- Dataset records
Lemma retrieve_result_witness :
  ∃ data requests,
    GitHub.retrieveRepositoryInformation SampleRepository.token SampleRepository.parse
      JSON.stringify SampleRepository.keys "https://github.com/octocat/hello-world"
      (SampleRepository.ok SampleRepository.repository)
      (SampleRepository.ok SampleRepository.contents) []
    = (GitHub.Returned data,
       [getRequest SampleRepository.token
          "https://api.github.com/repos/octocat/hello-world";
        getRequest SampleRepository.token
          "https://api.github.com/repos/octocat/hello-world/contents"] ++ requests) ∧
    GitHub.description data = EmptyString ∧
    GitHub.language data = "JavaScript" ∧
    GitHub.defaultBranch data = "trunk".
Proof.
  destruct (retrieve_result SampleRepository.token SampleRepository.parse
              JSON.stringify SampleRepository.keys "https://github.com/octocat/hello-world"
              200 200 SampleRepository.repository SampleRepository.contents [] eq_refl)
    as (data & requests & Hrun & _ & _ & _ & Hbranch & Hdescription & Hlanguage & _).
  exists data, requests. split_and!; [exact Hrun | exact Hdescription | exact Hlanguage
                                     | exact Hbranch].
Defined.

Lemma commit_outcome_witness :
  ∃ body,
    GitHub.commitDockerfileToRepository SampleRepository.token SampleRepository.encode
      "https://github.com/octocat/hello-world" "FROM node:20" GitHub.defaultCommitMessage
      SampleRepository.notFound (GitHub.Resolved 201 JNull) []
    = (GitHub.Returned true,
       [getRequest SampleRepository.token
          "https://api.github.com/repos/octocat/hello-world/contents/Dockerfile";
        putRequest SampleRepository.token
          "https://api.github.com/repos/octocat/hello-world/contents/Dockerfile" body]) ∧
    GitHub.get "sha" body = None ∧
    GitHub.get "branch" body = Some (JStr "main").
Proof.
  destruct (commit_outcome SampleRepository.token SampleRepository.encode
              "https://github.com/octocat/hello-world" "FROM node:20"
              GitHub.defaultCommitMessage SampleRepository.notFound
              (GitHub.Resolved 201 JNull) [] eq_refl)
    as (body & Hrun & _ & _ & Hbranch & Hsha).
  exists body. split_and!; [exact Hrun | exact Hsha | exact Hbranch].
Defined.

(** ** The stand-in data *)

(** X15.  For a URL of the form [https://github.com/<owner>/<name>], the
    stand-in data are named [<name>], or [app] when the name is empty, and
    their full name is [<owner>/<name>].  For a URL that ends with the
    owner they are named [app], and the full name ends in [undefined]. *)
Theorem fallback_data_names (owner name : string) :
  slashFree owner → slashFree name →
  let d := GitHub.generateFallbackRepositoryData
             ("https://github.com/" +:+ owner +:+ "/" +:+ name) in
  let d' := GitHub.generateFallbackRepositoryData ("https://github.com/" +:+ owner) in
  GitHub.name d = (if decide (name = EmptyString) then "app" else name) ∧
  GitHub.fullName d = owner +:+ "/" +:+ name ∧
  GitHub.name d' = "app" ∧
  GitHub.fullName d' = owner +:+ "/undefined".
Proof.
  intros Howner Hname d d'. unfold d, d', GitHub.generateFallbackRepositoryData.
  cbv zeta. cbn [GitHub.name GitHub.fullName]. unfold GitHub.urlParts.
  rewrite !replace_prefix, split_app, !split_slashFree by done.
  cbn [lookup list_lookup Js.show default Js.or_else Js.truthy].
  split_and!; try done. by destruct name.
Qed.

Lemma fallback_data_names_witness :
  GitHub.name (GitHub.generateFallbackRepositoryData "https://github.com/octocat/hello-world")
    = "hello-world" ∧
  GitHub.fullName (GitHub.generateFallbackRepositoryData "https://github.com/octocat")
    = "octocat/undefined".
Proof.
  destruct (fallback_data_names "octocat" "hello-world") as (Hname & _ & _ & Hfull);
    [reflexivity..|].
  split; [exact Hname | exact Hfull].
Defined.

(** X16.  Whatever the URL, the stand-in data carry a manifest the engine
    takes as it is: their name is not empty and is the name in the
    manifest, the engine's [createPackageJson] returns the manifest, and
    the [package.json] the engine writes into a workspace that has none is,
    character for character, the content of the [package.json] entry in
    [files]. *)
Theorem fallback_data_feed_the_engine (repositoryUrl text : string) (ws : Path.t)
    (w : World) :
  let d := GitHub.generateFallbackRepositoryData repositoryUrl in
  GitHub.name d ≠ EmptyString ∧
  GitHub.get "name" (GitHub.packageJson d) = Some (JStr (GitHub.name d)) ∧
  createPackageJson (Some (engineData d)) = GitHub.packageJson d ∧
  (∃ f, List.find (λ f, String.eqb (GitHub.Entry.name f) "package.json") (GitHub.files d)
        = Some f ∧
        (assemblyReady ws w → files w !! (ws ++ ["package.json"]) = None →
         ∃ written,
           files (assembleWorkspace ws text (Some (engineData d)) w).2
             !! (ws ++ ["package.json"]) = Some (File written) ∧
           GitHub.Entry.content f = JStr written)).
Proof.
  intros d. split_and!.
  - unfold d, GitHub.generateFallbackRepositoryData. cbv zeta. cbn [GitHub.name].
    unfold Js.or_else. destruct (Js.truthy _) eqn:Htruthy; [|done].
    destruct (_ !! 1) as [[|a s]|]; done.
  - done.
  - done.
  - eexists. split; [reflexivity|]. intros Hready Hnone.
    eexists. split; [|reflexivity].
    rewrite assembleWorkspace_run by done. cbn [snd files with_files].
    by rewrite assembled_package_json, Hnone.
Qed.

(** ** The files that are fetched *)

Lemma endsWith_spec (suffix s : string) :
  Js.endsWith suffix s = true ↔ ∃ stem, s = stem +:+ suffix.
Proof.
  split.
  - induction s as [|a s IH]; cbn [Js.endsWith].
    + rewrite orb_false_r. intros ->%String.eqb_eq. by exists EmptyString.
    + intros [->%String.eqb_eq|Hs]%orb_true_iff; [by exists EmptyString|].
      destruct (IH Hs) as [stem ->]. by exists (String a stem).
  - intros [stem ->]. induction stem as [|a stem IH].
    + change (EmptyString +:+ suffix) with suffix.
      destruct suffix; cbn [Js.endsWith]; by rewrite String.eqb_refl.
    + change (String a stem +:+ suffix) with (String a (stem +:+ suffix)).
      cbn [Js.endsWith]. rewrite IH. apply orb_true_r.
Qed.

(** X17.  What decides whether a file is fetched is its extension, but for
    four names: a file is fetched exactly when its name ends in [.json],
    [.js] or [.ts], or is [yarn.lock], [Dockerfile], [docker-compose.yml]
    or [README.md].  The other ten names of the list add nothing. *)
Theorem fetched_by_extension (name : string) :
  GitHub.fetched name = true ↔
  (∃ stem, name = stem +:+ ".json") ∨ (∃ stem, name = stem +:+ ".js") ∨
  (∃ stem, name = stem +:+ ".ts") ∨
  name ∈ ["yarn.lock"; "Dockerfile"; "docker-compose.yml"; "README.md"].
Proof.
  rewrite <- !endsWith_spec. unfold GitHub.fetched.
  rewrite !orb_true_iff, existsb_exists. split.
  - intros [[[(listed & Hin & ->%String.eqb_eq)|?]|?]|?]; [|by auto..].
    unfold GitHub.importantFiles in Hin. cbn [In] in Hin.
    destruct Hin as [<-|[<-|[<-|[<-|[<-|[<-|[<-|[<-|[<-|[<-|[<-|[<-|[<-|[<-|[]]]]]]]]]]]]]]];
      first [by left | by right; left | by right; right; left
            | right; right; right; set_solver].
  - intros [?|[?|[?|Hin]]]; [by auto..|].
    left; left; left. exists name. rewrite String.eqb_refl. split; [|done].
    unfold GitHub.importantFiles. cbn [In].
    repeat (apply elem_of_cons in Hin as [->|Hin]); [tauto..|].
    by apply not_elem_of_nil in Hin.
Qed.

(** ** The build id *)

Lemma join_plainName (p : Path.t) (s : string) : plainName s → Path.join p s = p ++ [s].
Proof.
  intros (Hslash & Hempty & Hdot & Hdots). unfold Path.join.
  rewrite split_slashFree by done. cbn [foldl]. unfold Path.push.
  by rewrite !decide_False.
Qed.

Lemma join_parent (p : Path.t) (x s : string) :
  plainName s → Path.join (p ++ [x]) ("../" +:+ s) = p ++ [s].
Proof.
  intros (Hslash & Hempty & Hdot & Hdots). unfold Path.join.
  change ("../" +:+ s) with (".." +:+ "/" +:+ s).
  rewrite split_app, split_slashFree by done. cbn [foldl].
  unfold Path.push at 2. cbn [decide]. rewrite decide_False, decide_False by done.
  rewrite decide_True by done. rewrite removelast_last.
  unfold Path.push. by rewrite !decide_False.
Qed.

Lemma reachable_mkdirs_keeps (m : gmap (list string) Node) (l : list Path.t) (d : Path.t) :
  FS.reachable m d → FS.reachable (foldr (λ q m, <[q:=Dir]> m) m l) d.
Proof.
  unfold FS.reachable. rewrite !Forall_forall. intros Hd q Hq.
  rewrite lookup_mkdirs. case_decide; [done|]. by apply Hd.
Qed.

(** X18.  The directory the fallback builds in follows the build id, also
    out of the build root.  With a build id that is a plain name the
    directory is that child of the build root.  With the build id
    [../<name>] it is the directory [<name>] beside the build root: when
    the text is rejected and that directory is there, the Dockerfile in it
    is replaced by the fallback's, however the build ends. *)
Theorem fallback_follows_build_id (rt : Runtime) (text name old : string)
    (rd : option RepositoryData) (w : World) :
  plainName name →
  isValid (validateDockerfile rt text) = false →
  List.find (FS.isFile (files w)) (FS.ancestors_or_self (workspaceOf rt w)) = None →
  FS.reachable (files w) (process_cwd rt ++ [name]) →
  files w !! (process_cwd rt ++ [name; "Dockerfile"]) = Some (File old) →
  fallbackDirOf rt name = process_cwd rt ++ ["temp"; name] ∧
  fallbackDirOf rt ("../" +:+ name) = process_cwd rt ++ [name] ∧
  files (buildImage rt text ("../" +:+ name) rd w).2
    !! (process_cwd rt ++ [name; "Dockerfile"]) = Some (File fallbackDockerfile).
Proof.
  intros Hname Hvalid Hfind Hdir Hold.
  assert (Hroot : buildDirectory rt = process_cwd rt ++ ["temp"]) by done.
  assert (Hout : fallbackDirOf rt ("../" +:+ name) = process_cwd rt ++ [name]).
  { unfold fallbackDirOf. rewrite Hroot. by apply join_parent. }
  split_and!; [|done|].
  - unfold fallbackDirOf. rewrite Hroot, join_plainName by done.
    by rewrite <- app_assoc.
  - rewrite (buildImage_rejected_text _ _ _ _ _ Hvalid Hfind).
    rewrite createFallbackBuild_ready; cycle 1.
    { split; rewrite Hout; cbn [files with_files].
      - by apply reachable_mkdirs_keeps.
      - rewrite <- app_assoc. cbn [app].
        by rewrite (mkdirs_keeps _ _ _ _ Hfind Hold). }
    cbv zeta. rewrite Hout, <- app_assoc. cbn [app].
    repeat case_match; cbn [snd files started with_files]; apply lookup_insert_eq.
Qed.

Lemma fallback_follows_build_id_witness :
  let rt := Sample.runtime (Sample.replies []) in
  let w := Sample.start (<[ ["app"; "src"; "Dockerfile"] := File "FROM node:20" ]>
                           (<[ ["app"; "src"] := Dir ]> Sample.disk)) in
  files (buildImage rt "RUN make" "../src" None w).2 !! ["app"; "src"; "Dockerfile"]
  = Some (File fallbackDockerfile).
Proof.
  intros rt w.
  apply (fallback_follows_build_id rt "RUN make" "src" "FROM node:20" None w).
  - compute_done.
  - reflexivity.
  - vm_compute; reflexivity.
  - compute_done.
  - vm_compute; reflexivity.
Defined.

(** ** The footprint of an invocation *)

Lemma footprint_ret {A : Type} (P : Path.t → Prop) (a : A) (w : World) :
  footprint P 0 (mret a) w.
Proof. unfold footprint. cbn. split_and!; [done|lia..|done]. Qed.

Lemma footprint_throw {A : Type} (P : Path.t → Prop) (e : Thrown) (w : World) :
  footprint P 0 (@throw A e) w.
Proof. unfold footprint. cbn. split_and!; [done|lia..|done]. Qed.

Lemma footprint_le {A : Type} (P : Path.t → Prop) (k k' : nat) (c : Async A) (w : World) :
  k ≤ k' → footprint P k c w → footprint P k' c w.
Proof. intros Hk (Hd & Hs & Hf). split_and!; [done|lia..|done]. Qed.

Lemma footprint_bind {A B : Type} (P : Path.t → Prop) (k1 k2 : nat) (c : Async A)
    (f : A → Async B) (w : World) :
  footprint P k1 c w →
  (∀ a w1, c w = (Normal a, w1) → footprint P k2 (f a) w1) →
  footprint P (k1 + k2) (c ≫= f) w.
Proof.
  unfold footprint. rewrite bind_run. intros (Hd & Hs & Hf) Hnext.
  destruct (c w) as [[a|e] w1]; cbn [snd] in *.
  - destruct (Hnext a w1 eq_refl) as (Hd' & Hs' & Hf').
    split_and!; [congruence|lia..|]. intros q Hq. by rewrite Hf', Hf.
  - split_and!; [done|lia..|done].
Qed.

Lemma footprint_try_catch {A : Type} (P : Path.t → Prop) (k1 k2 : nat) (body : Async A)
    (handler : Thrown → Async A) (w : World) :
  footprint P k1 body w →
  (∀ e w1, body w = (Abrupt e, w1) → footprint P k2 (handler e) w1) →
  footprint P (k1 + k2) (try_catch body handler) w.
Proof.
  unfold footprint, try_catch. intros (Hd & Hs & Hf) Hnext.
  destruct (body w) as [[a|e] w1]; cbn [snd] in *.
  - split_and!; [done|lia..|done].
  - destruct (Hnext e w1 eq_refl) as (Hd' & Hs' & Hf').
    split_and!; [congruence|lia..|]. intros q Hq. by rewrite Hf', Hf.
Qed.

- ACTION ITEM
Tell me how many lines of the records include the word "Theorem", and say nothing else.

- PROBLEM SOLUTION
4